Introduction
Flux was born within the Facebook team as a solution for scalability problems in complex web applications. Flux has a unidirectional data flow approach that simplifies debugging in comparison to the MVC approach.
How?
Flux is made up for:
Action creators: create and return appropriate
actions
.Action types: represents a specific action like creating or deleting a resource.
Dispatcher: a function that receives an action, performs the appropriate logic, and sends the result to the store.
Store: the project's source of truth. It contains all the data and that data notifies the view that it needs to be updated.
View: the UI of the app.

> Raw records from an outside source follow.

(* ===== verification/OrderedIndex.v ===== *)
(** The ordered indices that queries read
    ([contracts/eden/src/eden-micro-chain.cpp], the [ordered_unique] indices of
    the tables): the rows of a table in the order of a key that is a tuple of
    integers, the two binary searches, and the cursor of a row, which is its
    key serialized. *)
From S2P Require Import Prelude Crypto Binary EventWire MicroTables Connection.
Import Binary EventWire MicroTables.
Open Scope string_scope.
Open Scope list_scope.
Open Scope Z_scope.

Module OrderedIndex.

(** ** Tuples *)

(** [std::tuple] and [std::pair] of unsigned integers, compared from the
    first. *)
Definition tuple_ltb : list Z -> list Z -> bool := Crypto.bytes_ltb.

(** [to_bin] and [from_bin] of a tuple whose fields have these many bytes. *)
Fixpoint tuple_to_bin (sizes : list nat) (k : list Z) : list Z :=
  match sizes, k with
  | n :: sizes, z :: k => Crypto.le_bytes n z ++ tuple_to_bin sizes k
  | _, _ => []
  end.
Fixpoint tuple_from_bin (sizes : list nat) (s : list Z) : result (list Z * list Z) :=
  match sizes with
  | [] => Ok ([], s)
  | n :: sizes =>
      '(z, s) ← from_bin (uint n) s; '(k, s) ← tuple_from_bin sizes s; Ok (z :: k, s)
  end.
Definition tuple_codec (sizes : list nat) : codec (list Z) :=
  mk_codec (fun k => Ok (tuple_to_bin sizes k)) (tuple_from_bin sizes).
Definition tuple_ok (sizes : list nat) (k : list Z) : Prop := Forall2 (fun n z => uint_ok n z) sizes k.

(** [std::tuple<name, public_key>] *)
Definition session_ltb (a b : Z * public_key) : bool :=
  (a.1 <? b.1) || ((a.1 =? b.1) && Crypto.key_ltb a.2 b.2).
Definition session_codec : codec (Z * public_key) := pair_codec (uint 8) public_key_codec.

(** ** Indices *)

Section index.
Context {K V : Type} (ltb : K -> K -> bool) (key : Z * V -> K).

Definition key_le (x y : Z * V) : Prop := ltb (key y) (key x) = false.
#[global] Instance key_le_dec x y : Decision (key_le x y).
Proof. unfold key_le. apply _. Defined.
Definition index (t : table V) : list (Z * V) := merge_sort key_le (map_to_list (rows t)).

(** [lower_bound] and [upper_bound]: how many rows come before. *)
Definition lower_bound (l : list (Z * V)) (k : K) : nat := length (take_while (fun x => ltb (key x) k) l).
Definition upper_bound (l : list (Z * V)) (k : K) : nat := length (take_while (fun x => negb (ltb k (key x))) l).
End index.

(** What an order of keys needs. *)
Class KeyOrder {K} (ltb : K -> K -> bool) : Prop := {
  key_irrefl : forall a, ltb a a = false;
  key_trans : forall a b c, ltb a b = true -> ltb b c = true -> ltb a c = true;
  key_total : forall a b, ltb a b = true \/ a = b \/ ltb b a = true
}.

(** ** The order of tuples *)

Lemma tuple_ltb_irrefl a : tuple_ltb a a = false.
Proof. induction a as [|x a IH]; [done|]. unfold tuple_ltb in *. cbn. by rewrite Z.ltb_irrefl, Z.eqb_refl, IH. Qed.
Lemma tuple_ltb_cons x a y b : tuple_ltb (x :: a) (y :: b) = true <-> x < y \/ (x = y /\ tuple_ltb a b = true).
Proof. unfold tuple_ltb. cbn. by rewrite orb_true_iff, andb_true_iff, Z.ltb_lt, Z.eqb_eq. Qed.
Lemma tuple_ltb_trans a b c : tuple_ltb a b = true -> tuple_ltb b c = true -> tuple_ltb a c = true.
Proof.
  revert b c. induction a as [|x a IH]; intros [|y b] [|z c] H1 H2; try done.
  rewrite tuple_ltb_cons in *. destruct H1 as [H1|[-> H1]], H2 as [H2|[-> H2]]; [left; lia|by left|by left|].
  right. split; [done|by eapply IH].
Qed.
Lemma tuple_ltb_total a b : tuple_ltb a b = true \/ a = b \/ tuple_ltb b a = true.
Proof.
  revert b. induction a as [|x a IH]; intros [|y b]; [by right; left|by left|by right; right|].
  rewrite !tuple_ltb_cons. destruct (Z.lt_trichotomy x y) as [H|[->|H]]; [by left; left| |by right; right; left].
  destruct (IH b) as [H|[->|H]]; [left; right|right; left|right; right; right]; done.
Qed.
#[export] Instance tuple_order : KeyOrder tuple_ltb.
Proof. split; [apply tuple_ltb_irrefl|apply tuple_ltb_trans|apply tuple_ltb_total]. Qed.
#[export] Instance number_order : KeyOrder Z.ltb.
Proof. split; intros *; rewrite ?Z.ltb_lt; try lia. Qed.
(** The order of keys is that of tuples with the alternative in front. *)
Lemma key_ltb_tuple a b : Crypto.key_ltb a b = tuple_ltb (Crypto.index a :: Crypto.key_data a) (Crypto.index b :: Crypto.key_data b).
Proof. done. Qed.
Definition session_tuple (k : Z * public_key) : list Z := k.1 :: Crypto.index k.2 :: Crypto.key_data k.2.
#[export] Instance session_tuple_inj : Inj eq eq session_tuple.
Proof. intros [x [a|a|a]] [y [b|b|b]] H; try discriminate; by injection H as -> ->. Qed.
#[export] Instance session_order : KeyOrder session_ltb.
Proof.
  assert (forall a b, session_ltb a b = tuple_ltb (session_tuple a) (session_tuple b)) as H by done.
  split; intros *; rewrite !H; [apply tuple_ltb_irrefl|apply tuple_ltb_trans|].
  destruct (tuple_ltb_total (session_tuple a) (session_tuple b)) as [E|[E|E]]; [by left| |by right; right].
  right. left. by apply (inj _).
Qed.

Section facts.
Context {K V : Type} (ltb : K -> K -> bool) (key : Z * V -> K) `{!KeyOrder ltb}.

Lemma ltb_asym a b : ltb a b = true -> ltb b a = false.
Proof. intros H. destruct (ltb b a) eqn:E; [|done]. by rewrite <- (key_trans _ _ _ H E), key_irrefl. Qed.
(** What is not greater, then less. *)
Lemma le_lt a b c : ltb b a = false -> ltb b c = true -> ltb a c = true.
Proof. intros H1 H2. destruct (key_total a b) as [H|[->|H]]; [by eapply key_trans|done|congruence]. Qed.

#[global] Instance key_le_trans : Transitive (key_le ltb key).
Proof.
  intros x y z H1 H2. unfold key_le in *. destruct (ltb (key z) (key x)) eqn:E; [|done].
  by rewrite (le_lt _ _ _ H2 E) in H1.
Qed.
#[global] Instance key_le_total : Total (key_le ltb key).
Proof.
  intros x y. unfold key_le. destruct (ltb (key y) (key x)) eqn:E; [right; by apply ltb_asym|by left].
Qed.

(** Each row once, in order. *)
Lemma index_perm t : index ltb key t ≡ₚ map_to_list (rows t).
Proof. apply merge_sort_Permutation. Qed.
Lemma elem_of_ordered t i r : (i, r) ∈ index ltb key t <-> rows t !! i = Some r.
Proof. rewrite index_perm. apply elem_of_map_to_list. Qed.

(** No two rows have the same key. *)
Definition unique_keys (t : table V) : Prop := forall i j x y,
  rows t !! i = Some x -> rows t !! j = Some y -> key (i, x) = key (j, y) -> i = j.

Lemma ordered_sorted t : unique_keys t -> StronglySorted (fun x y => ltb (key x) (key y) = true) (index ltb key t).
Proof.
  intros Hu. pose proof (StronglySorted_merge_sort (key_le ltb key) (map_to_list (rows t))) as Hs.
  fold (index ltb key t) in Hs. pose proof (fun i r => proj1 (elem_of_ordered t i r)) as Hin.
  assert (NoDup (index ltb key t)) as Hnd by (rewrite index_perm; apply NoDup_map_to_list).
  revert Hs Hin Hnd. generalize (index ltb key t). intros l Hs Hin. induction Hs as [|[i x] l Hl IH Hx]; intros Hnd; [constructor|].
  apply NoDup_cons in Hnd as [Hn Hnd]. constructor; [apply IH; [|done]; intros j r Hj; apply Hin; by right|].
  rewrite Forall_forall in Hx |- *. intros [j y] Hj. specialize (Hx _ Hj). unfold key_le in Hx.
  destruct (key_total (key (i, x)) (key (j, y))) as [H|[H|H]]; [done| |congruence].
  destruct Hn. assert (i = j) as <-.
  { eapply Hu; [apply Hin; left|apply Hin; right; exact Hj|exact H]. }
  assert (Some x = Some y) as [= <-]; [|done].
  rewrite <- (Hin i x) by left. rewrite <- (Hin i y) by by right. done.
Qed.

(** Where the rows that satisfy a condition end, when it goes down. *)
Lemma take_while_position {A} (R : A -> A -> Prop) (p : A -> bool) l i x :
  StronglySorted R l -> (forall y z, R y z -> p z = true -> p y = true) -> l !! i = Some x ->
  p x = bool_decide (i < length (take_while p l))%nat.
Proof.
  intros Hs Hp. revert i. induction Hs as [|y l Hs IH Hy]; intros i Hi; [done|]. cbn [take_while].
  destruct i as [|i]; cbn in Hi.
  - injection Hi as ->. destruct (p x); cbn; [by rewrite bool_decide_eq_true_2 by lia|by rewrite bool_decide_eq_false_2 by lia].
  - rewrite Forall_forall in Hy. specialize (Hy x ltac:(by eapply list_elem_of_lookup_2)).
    rewrite (IH i Hi). destruct (p y) eqn:Ey; cbn [length].
    + by apply bool_decide_ext; lia.
    + rewrite <- (IH i Hi). destruct (p x) eqn:Ex; [by rewrite (Hp y x Hy Ex) in Ey|].
      by rewrite bool_decide_eq_false_2 by lia.
Qed.
Lemma take_while_length {A} (p : A -> bool) (l : list A) : (length (take_while p l) <= length l)%nat.
Proof. induction l as [|x l IH]; [done|]. cbn. destruct (p x); cbn; lia. Qed.
Lemma sorted_position {A} (R : A -> A -> Prop) (l : list A) i j x y :
  StronglySorted R l -> l !! i = Some x -> l !! j = Some y -> (i < j)%nat -> R x y.
Proof.
  intros Hs. revert i j. induction Hs as [|z l Hs IH Hz]; intros [|i] [|j] Hi Hj Hij; cbn in *; try done; try lia.
  - injection Hi as ->. rewrite Forall_forall in Hz. apply Hz. by eapply list_elem_of_lookup_2.
  - apply (IH i j); [done|done|lia].
Qed.

(** An index is what [make_connection] needs of a container. *)
Lemma index_container t valid : unique_keys t -> (forall i r, rows t !! i = Some r -> valid (key (i, r))) ->
  Connection.container_ok ltb key (lower_bound ltb key) (upper_bound ltb key) valid (index ltb key t).
Proof.
  intros Hu Hv. pose proof (ordered_sorted t Hu) as Hs. split.
  - intros i [j r] Hi. apply Hv, elem_of_ordered. by eapply list_elem_of_lookup_2.
  - intros i j x y Hi Hj. destruct (Nat.lt_trichotomy i j) as [H|[->|H]].
    + rewrite bool_decide_eq_true_2 by done. by apply (sorted_position _ _ i j x y Hs).
    + rewrite Hi in Hj. injection Hj as ->. rewrite key_irrefl. by rewrite bool_decide_eq_false_2 by lia.
    + rewrite bool_decide_eq_false_2 by lia. apply ltb_asym. by apply (sorted_position _ _ j i y x Hs).
  - intros k _. apply take_while_length.
  - intros k _. apply take_while_length.
  - intros k i x _ Hi. apply (take_while_position _ (fun x => ltb (key x) k) _ i x Hs); [|done].
    intros y z H1 H2. by eapply key_trans.
  - intros k i x _ Hi.
    assert (negb (ltb k (key x)) = bool_decide (i < upper_bound ltb key (index ltb key t) k)%nat) as H.
    { apply (take_while_position _ (fun x => negb (ltb k (key x))) _ i x Hs); [|done].
      intros y z H1 H2. apply negb_true_iff in H2. apply negb_true_iff. destruct (ltb k (key y)) eqn:E; [|done].
      by rewrite (key_trans _ _ _ E H1) in H2. }
    apply (f_equal negb) in H. rewrite negb_involutive, <- bool_decide_not in H.
    rewrite H. apply bool_decide_ext. lia.
Qed.
End facts.

(** ** Cursors *)

Lemma tuple_roundtrip sizes k rest : tuple_ok sizes k ->
  tuple_from_bin sizes (tuple_to_bin sizes k ++ rest) = Ok (k, rest).
Proof.
  intros Hk. induction Hk as [|n z sizes k Hz _ IH]; [done|]. cbn [tuple_to_bin tuple_from_bin].
  rewrite <- app_assoc. destruct (complete (c := uint n) z Hz) as (bs & [= <-] & Hr). rewrite Hr. cbn [mbind result_bind].
  by rewrite IH.
Qed.
(** Keys with a first field of at least a byte have cursors. *)
#[export] Instance tuple_cursor n sizes : Connection.Cursor (tuple_codec (S n :: sizes)) (tuple_ok (S n :: sizes)).
Proof.
  split.
  - intros k bs rest Hk Hb. assert (bs = tuple_to_bin (S n :: sizes) k) as -> by (injection Hb; auto).
    exact (tuple_roundtrip (S n :: sizes) k rest Hk).
  - intros k Hk. exists (tuple_to_bin (S n :: sizes) k). split; [done|]. split; [by inversion Hk|].
    clear. revert k. induction (S n :: sizes) as [|m l IH]; intros [|z k]; cbn [tuple_to_bin]; try constructor.
    apply Forall_app. split; [apply Crypto.le_bytes_bytes|apply IH].
Qed.

End OrderedIndex.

When a user interacts with the UI, it dispatches an action.
Code example
Action types
const ADD_TASK = 'ADD_TASK';
const DELETE_TASK = 'DELETE_TASK';
Action creator
const addTask = (task) => {
return {
type: ADD_TASK,
payload: task
};
};
const deleteTask = (taskId) => {
return {
type: DELETE_TASK,
payload: taskId
};
};
Dispatcher
const dispatcher = (action) => {
// Do someting
store.dispatch(action);
};
Store
const initialState = {
tasks: []
};
const taskReducer = (state = initialState, action) => {
switch (action.type) {
case ADD_TASK:
return {
...state,
tasks: [...state.tasks, action.payload]
};
case DELETE_TASK:
return {
...state,
tasks: state.tasks.filter(task => task.id !== action.payload)
};
default:
return state;
}
};
View
const handleCompleteTodo = () => {
dispatcher(addTask);
};
<button onClick={handleAddTodo}>
Thanks to the unidirectional data flow, you can travel through time and find that bug or understand that code followingg the trail of it.